August 01, 2005

Having previously given the world the Statistically Improbable Phrase, Amazon has now come up with some new analysis to soak up the CPU cycles: Capitalized Phrases, Books on Related Topics, Concordance, and Text Stats. The Concordance and Text Stats are particular fascinating. For example the concordance for the book Microsoft Office Project 2003 Step by Step shows the most popular word is "project", followed by "task", "resource", "click", and "work" (I wonder if Amazon has a patent on "showing a concordance indicating frequency of words via font size"). The Text Stats shows the Fog, Flesch, and Flesch-Kincard Indices, as well as complexity, character/word/sentence counts, and the "Fun stats" of words per dollar and words per ounce.

The Project 2003 book has 6466 WPD and 3186 WPO. I don't know if those are good deals or not.

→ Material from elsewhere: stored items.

Definition set_trackers (t : Torrent) ts : Torrent :=
  mkTorrent (uploaded_ t) (downloaded_ t) (left_ t) ts (data_from_tracker_ t) (port_ t) (meta_dict t) (world t).
Definition set_data (t : Torrent) d : Torrent :=
  mkTorrent (uploaded_ t) (downloaded_ t) (left_ t) (active_trackers_ t) d (port_ t) (meta_dict t) (world t).
Definition set_world (t : Torrent) w : Torrent :=
  mkTorrent (uploaded_ t) (downloaded_ t) (left_ t) (active_trackers_ t) (data_from_tracker_ t) (port_ t)
    (meta_dict t) w.

Definition HasTrackers (t : Torrent) : bool := bool_decide (active_trackers_ t ≠ []).
Definition GetPeersSize (t : Torrent) : nat :=
  match data_from_tracker_ t with Some r => length (peers r) | None => 0%nat end.
Definition Torrent_response (t : Torrent) : outcome (Response B) :=
  opt_or (logic_error "Trackers have not yet been polled") (data_from_tracker_ t).
Definition ActivePeersCount (t : Torrent) : outcome Z := '(n, _) ← DistributorsCount (world t); Ok n.

(** What a tracker asks its torrent for. *)
Definition tracker_view (t : Torrent) (o : TrackerObject) : Tracker :=
  mkTracker (object_url o) (info_hash_ (world t)) (id (as_peer (master_peer_ (world t)))) (port_ t).

Definition GetDefaultTrackerQuery (t : Torrent) : Query :=
  default_query (uploaded_ t) (downloaded_ t) (left_ t) Empty.

(** *** The list of trackers *)

Fixpoint make_trackers (l : list Node) : outcome (list TrackerObject) :=
  match l with
  | [] => Ok []
  | n :: l => url ← AsString n; o ← make_tracker url; os ← make_trackers l; Ok (o :: os)
  end.

(** The loop over [announce-list]: addresses and tiers of addresses. *)
Fixpoint announce_list (l : list Node) : outcome (list TrackerObject) :=
  match l with
  | [] => Ok []
  | n :: l =>
      os ← (if IsString n then make_trackers [n] else tier ← AsArray n; make_trackers tier);
      rest ← announce_list l;
      Ok (os ++ rest)
  end.
(* ===== verification/TorrentFacts.v ===== *)
(** * What the torrent does with its trackers

    The choice among the answers, the list of trackers of a torrent file, the
    info hash, and the peers that are dialled. *)

From Stdlib Require Import ZArith Lia Strings.Byte Strings.String.
From coqutil Require Import Byte.
From S2P Require Import UdpFacts Prelude Bytes Streams Worker Bencode BencodeFacts Text Piece Files.
From S2P Require Import Bitset Bitfield Message Peer Tracker TrackerFacts HttpTracker HttpFacts UdpTracker World.
From S2P Require Import PeerClient Torrent.

Section TorrentFacts.
Context {B : Type} `{DynamicBitset B} `{Host} `{Sha1} `{Regex}.
Implicit Types (os : list (TrackerObject B)) (results : list (Response B + exn)).

(** ** The best of the answers *)

Definition failed (a : Response B + exn) : bool := match a with inl _ => false | inr _ => true end.
Definition peers_num (r : Response B) : nat := length (peers r).

(** The answer [resp] is the first with the most peers, and its tracker is the
    first of [os']; no answer has a peer otherwise. *)
Definition best_of results os (resp : Response B) os' : Prop :=
  (∀ r, inl r ∈ results → (peers_num r ≤ peers_num resp)%nat) ∧
  ((resp = new_response ∧ os' = os) ∨
   ∃ i, results !! i = Some (inl resp) ∧ (∀ k r, (k < i)%nat → results !! k = Some (inl r) → (peers_num r < peers_num resp)%nat) ∧
        (0 < peers_num resp)%nat ∧ os' !! 0%nat = os !! i).

Lemma splice_front_app {A} (x : A) front back :
  splice_front (length front) (front ++ x :: back) = x :: front ++ back.
Proof. unfold splice_front. by rewrite list_lookup_middle, delete_middle. Qed.

Definition fails results : nat := length (filter (fun a => failed a = true) results).

Lemma fails_snoc results a : fails (results ++ [a]) = (fails results + if failed a then 1 else 0)%nat.
Proof. unfold fails. rewrite list.filter_app, length_app, list.filter_cons, list.filter_nil. by destruct (failed a). Qed.

Lemma elem_of_snoc {A} (x y : A) l : x ∈ l ++ [y] ↔ x ∈ l ∨ x = y.
Proof. by rewrite elem_of_app, list_elem_of_singleton. Qed.

(** An answer that is no better, or none, after the ones seen. *)
Lemma best_of_later seen os resp front a x :
  length os = length seen → length front = length os →
  match a with inl r => (peers_num r ≤ peers_num resp)%nat | inr _ => True end →
  best_of seen os resp front → best_of (seen ++ [a]) (os ++ [x]) resp (front ++ [x]).
Proof.
  intros Hlen Hfront Ha [Hmax Hb]. split.
  - intros r [Hr| <-]%elem_of_snoc; auto.
  - destruct Hb as [[-> ->]|(i & Hi & Hfirst & Hpos & Hhd)]; [by left|right].
    pose proof (lookup_lt_Some _ _ _ Hi) as Hl. exists i. split_and!; [by apply lookup_app_l_Some| |done|].
    + intros k r Hk. rewrite lookup_app_l by lia. by apply Hfirst.
    + by rewrite !lookup_app_l by lia.
Qed.

(** A better answer: its tracker comes to the front. *)
Lemma best_of_better seen os resp front r x :
  length os = length seen → (peers_num resp < peers_num r)%nat →
  best_of seen os resp front → best_of (seen ++ [inl r]) (os ++ [x]) r (x :: front).
Proof.
  intros Hlen Hr [Hmax _]. split.
  - intros r' [Hr'|[= ->]]%elem_of_snoc; [|done]. specialize (Hmax _ Hr'). lia.
  - right. exists (length seen). split_and!; [by apply list_lookup_middle| |lia|by rewrite <- Hlen, list_lookup_middle].
    intros k r' Hk. rewrite lookup_app_l by done. intros E. apply list_elem_of_lookup_2, Hmax in E. lia.
Qed.

(** What holds when the loop has seen [seen]; the trackers behind are untouched. *)
Lemma best_loop_spec rest seen os front resp :
  length (seen ++ rest) = length os → front ≡ₚ take (length seen) os →
  best_of seen (take (length seen) os) resp front →
  ∃ resp' os', best_loop rest (length seen) (fails seen) resp (front ++ drop (length seen) os) =
      (fails (seen ++ rest), resp', os') ∧ os' ≡ₚ os ∧ best_of (seen ++ rest) os resp' os'.
Proof.
  revert seen front resp. induction rest as [|a rest IH]; intros seen front resp Hlen Hperm Hb.
  - rewrite app_nil_r in *. rewrite firstn_all2, skipn_all2, app_nil_r in * by lia. by exists resp, front.
  - rewrite length_app in Hlen. cbn [length] in Hlen.
    destruct (lookup_lt_is_Some_2 os (length seen)) as [x Hx]; [lia|].
    rewrite (drop_S _ _ _ Hx).
    assert (length front = length seen) as Hfront by (rewrite Hperm, length_take; lia).
    assert (length (take (length seen) os) = length seen) as Htake by (rewrite length_take; lia).
    pose proof (take_S_r os _ _ Hx) as Etake.
    specialize (IH (seen ++ [a])). rewrite <- app_assoc, (length_app seen [a]), fails_snoc in IH. cbn [length app] in IH.
    replace (length seen + 1)%nat with (S (length seen)) in IH by lia. rewrite Etake in IH.
    assert (∀ front' resp', front' ≡ₚ front ++ [x] → best_of (seen ++ [a]) (take (length seen) os ++ [x]) resp' front' →
      ∃ resp'' os', best_loop rest (S (length seen)) (fails seen + (if failed a then 1 else 0)) resp'
          (front' ++ drop (S (length seen)) os) = (fails (seen ++ a :: rest), resp'', os') ∧
        os' ≡ₚ os ∧ best_of (seen ++ a :: rest) os resp'' os') as IH'.
    { intros front' resp' Hp' Hb'. apply IH; [rewrite length_app; cbn [length]; lia|by rewrite Hp', Hperm|done]. }
    destruct a as [r|e]; cbn [best_loop failed].
    + rewrite Nat.add_0_r in IH'. destruct (Nat.ltb_spec (length (peers resp)) (length (peers r))) as [Hlt|Hge].
      * rewrite <- Hfront, splice_front_app, Hfront. apply (IH' (x :: front)); [apply Permutation_cons_append|].
        by eapply best_of_better.
      * rewrite (cons_middle x), app_assoc. apply (IH' (front ++ [x])); [done|]. apply best_of_later; [lia..|done|done].
    + rewrite (cons_middle x), app_assoc. replace (S (fails seen)) with (fails seen + 1)%nat by lia.
      apply (IH' (front ++ [x])); [done|]. apply best_of_later; [lia..|done|done].
Qed.

Lemma fails_all results : fails results = length results ↔ Forall (fun a => failed a = true) results.
Proof.
  unfold fails. induction results as [|a results IH]; [done|].
  rewrite list.filter_cons, list.Forall_cons, <- IH.
  pose proof (length_filter (fun a => failed a = true) results).
  case_decide; cbn [length]; [split; [intros [= E]; done|intros [_ E]; by rewrite E]|split; [lia|by intros [? _]]].
Qed.

Lemma best_choice_spec results os :
  length results = length os →
  ∃ resp os', best_choice results os =
      (os', if bool_decide (Forall (fun a => failed a = true) results)
            then Throw (logic_error "All get exceptions ") else Ok resp) ∧
    os' ≡ₚ os ∧ best_of results os resp os' ∧ (Forall (fun a => failed a = true) results → os' = os).
Proof.
  intros Hlen. destruct (best_loop_spec results [] os [] new_response) as (resp & os' & E & Hperm & Hb); [done..| |].
  { split; [intros r Hr; by apply not_elem_of_nil in Hr|by left]. }
  cbn [length app] in E. exists resp, os'. split_and!; [|done|done|].
  - unfold best_choice. rewrite drop_0 in E. change (fails []) with 0%nat in E. rewrite E. f_equal.
    rewrite (bool_decide_ext _ _ (fails_all results)). done.
  - intros Hall. destruct Hb as [_ [[_ ->]|(i & Hi & _)]]; [done|].
    rewrite list.Forall_forall in Hall. by pose proof (Hall _ (list_elem_of_lookup_2 _ _ _ Hi)).
Qed.

(** ** Announcing to all trackers *)

Lemma wait_all_answers results : wait_all (map Some results) = Ok results.
Proof. induction results as [|a results IH]; cbn; [done|]. by rewrite IH. Qed.

Definition all_exceptions : exn := logic_error "All get exceptions ".

(** C14: [TryConnect] with the policy Best, once every tracker has answered.
    When all of them failed the result is [false], or the exception if the
    handler does not catch it.  Otherwise the response kept is the first with
    the most peers, its tracker is the first of the list, no tracker is lost,
    every tracker is told to stop and the file workers are started. *)
Theorem TryConnect_best boost_exception n rs event (t : Torrent B) os results :
  active_trackers_ t ≠ [] →
  request_all (tracker_view t) (default_query (uploaded_ t) (downloaded_ t) (left_ t) event) rs 0 (active_trackers_ t)
    = (os, Ok tt) →
  map answer (network_runs n os) = map Some results →
  if bool_decide (Forall (fun a => failed a = true) results)
  then TryConnect boost_exception n rs Best event t =
         (if boost_exception all_exceptions then Ok (false, set_trackers t (network_runs n os))
          else Throw all_exceptions)
  else ∃ t' resp os', TryConnect boost_exception n rs Best event t = Ok (true, t') ∧
         data_from_tracker_ t' = Some resp ∧ best_of results (network_runs n os) resp os' ∧
         active_trackers_ t' = map Stop os' ∧ os' ≡ₚ network_runs n os ∧
         Worker.stopped_ (a_worker_ (file_manager_ (world t'))) = false.
Proof.
  intros Hne Hreq Hans. set (os1 := network_runs n os) in *.
  assert (length results = length os1) as Hlen by (apply (f_equal length) in Hans; by rewrite !length_map in Hans).
  destruct (best_choice_spec results os1 Hlen) as (resp & os' & E & Hperm & Hb & Hall).
  unfold TryConnect, HasTrackers. rewrite (bool_decide_true (active_trackers_ t ≠ [])) by done.
  cbn [negb]. rewrite Hreq.
  unfold choose. fold os1. rewrite Hans, wait_all_answers, E.
  case_bool_decide as Hf; cbn [catch_boost mbind outcome_bind].
  - by rewrite Hall.
  - exists (Process (set_data (set_trackers t (map Stop os')) (Some resp))), resp, os'.
    split_and!; [reflexivity|reflexivity|exact Hb|reflexivity|exact Hperm|reflexivity].
Qed.

(** ** The first of the answers *)

Lemma find_ready_Some (ready : nat → bool) pos (l : list (nat * option (Response B + exn))) k a :
  find_ready ready pos l = Some (k, a) → ∃ i j, k = (pos + j)%nat ∧ l !! j = Some (i, Some a).
Proof.
  revert pos. induction l as [|[i [b|]] l IH]; intros pos; cbn [find_ready]; [done| |].
  - destruct (ready i); [intros [= <- <-]; exists i, 0%nat; by rewrite Nat.add_0_r|].
    intros (i' & j & -> & Hj)%IH. exists i', (S j). split; [lia|done].
  - intros (i' & j & -> & Hj)%IH. exists i', (S j). split; [lia|done].
Qed.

By comparison, Who Moved My Cheese? has 1020 WPD and 1632 WPO. A paperback of War and Peace has an astonishing 53,181 WPD (no WPO, I guess because there's no weight listed). The Cat in the Hat, which famously was written with only 50 unique words, shows a concordance of only 25 words (dang, I was thinking maybe the site would crash on a book with fewer than 100 words), with "eat" in front with 25 occurences, and "green", "eggs" and "ham" all tied (not surprisingly) with 11 each. You only get 63 WPD, but isn't your little moppet worth it?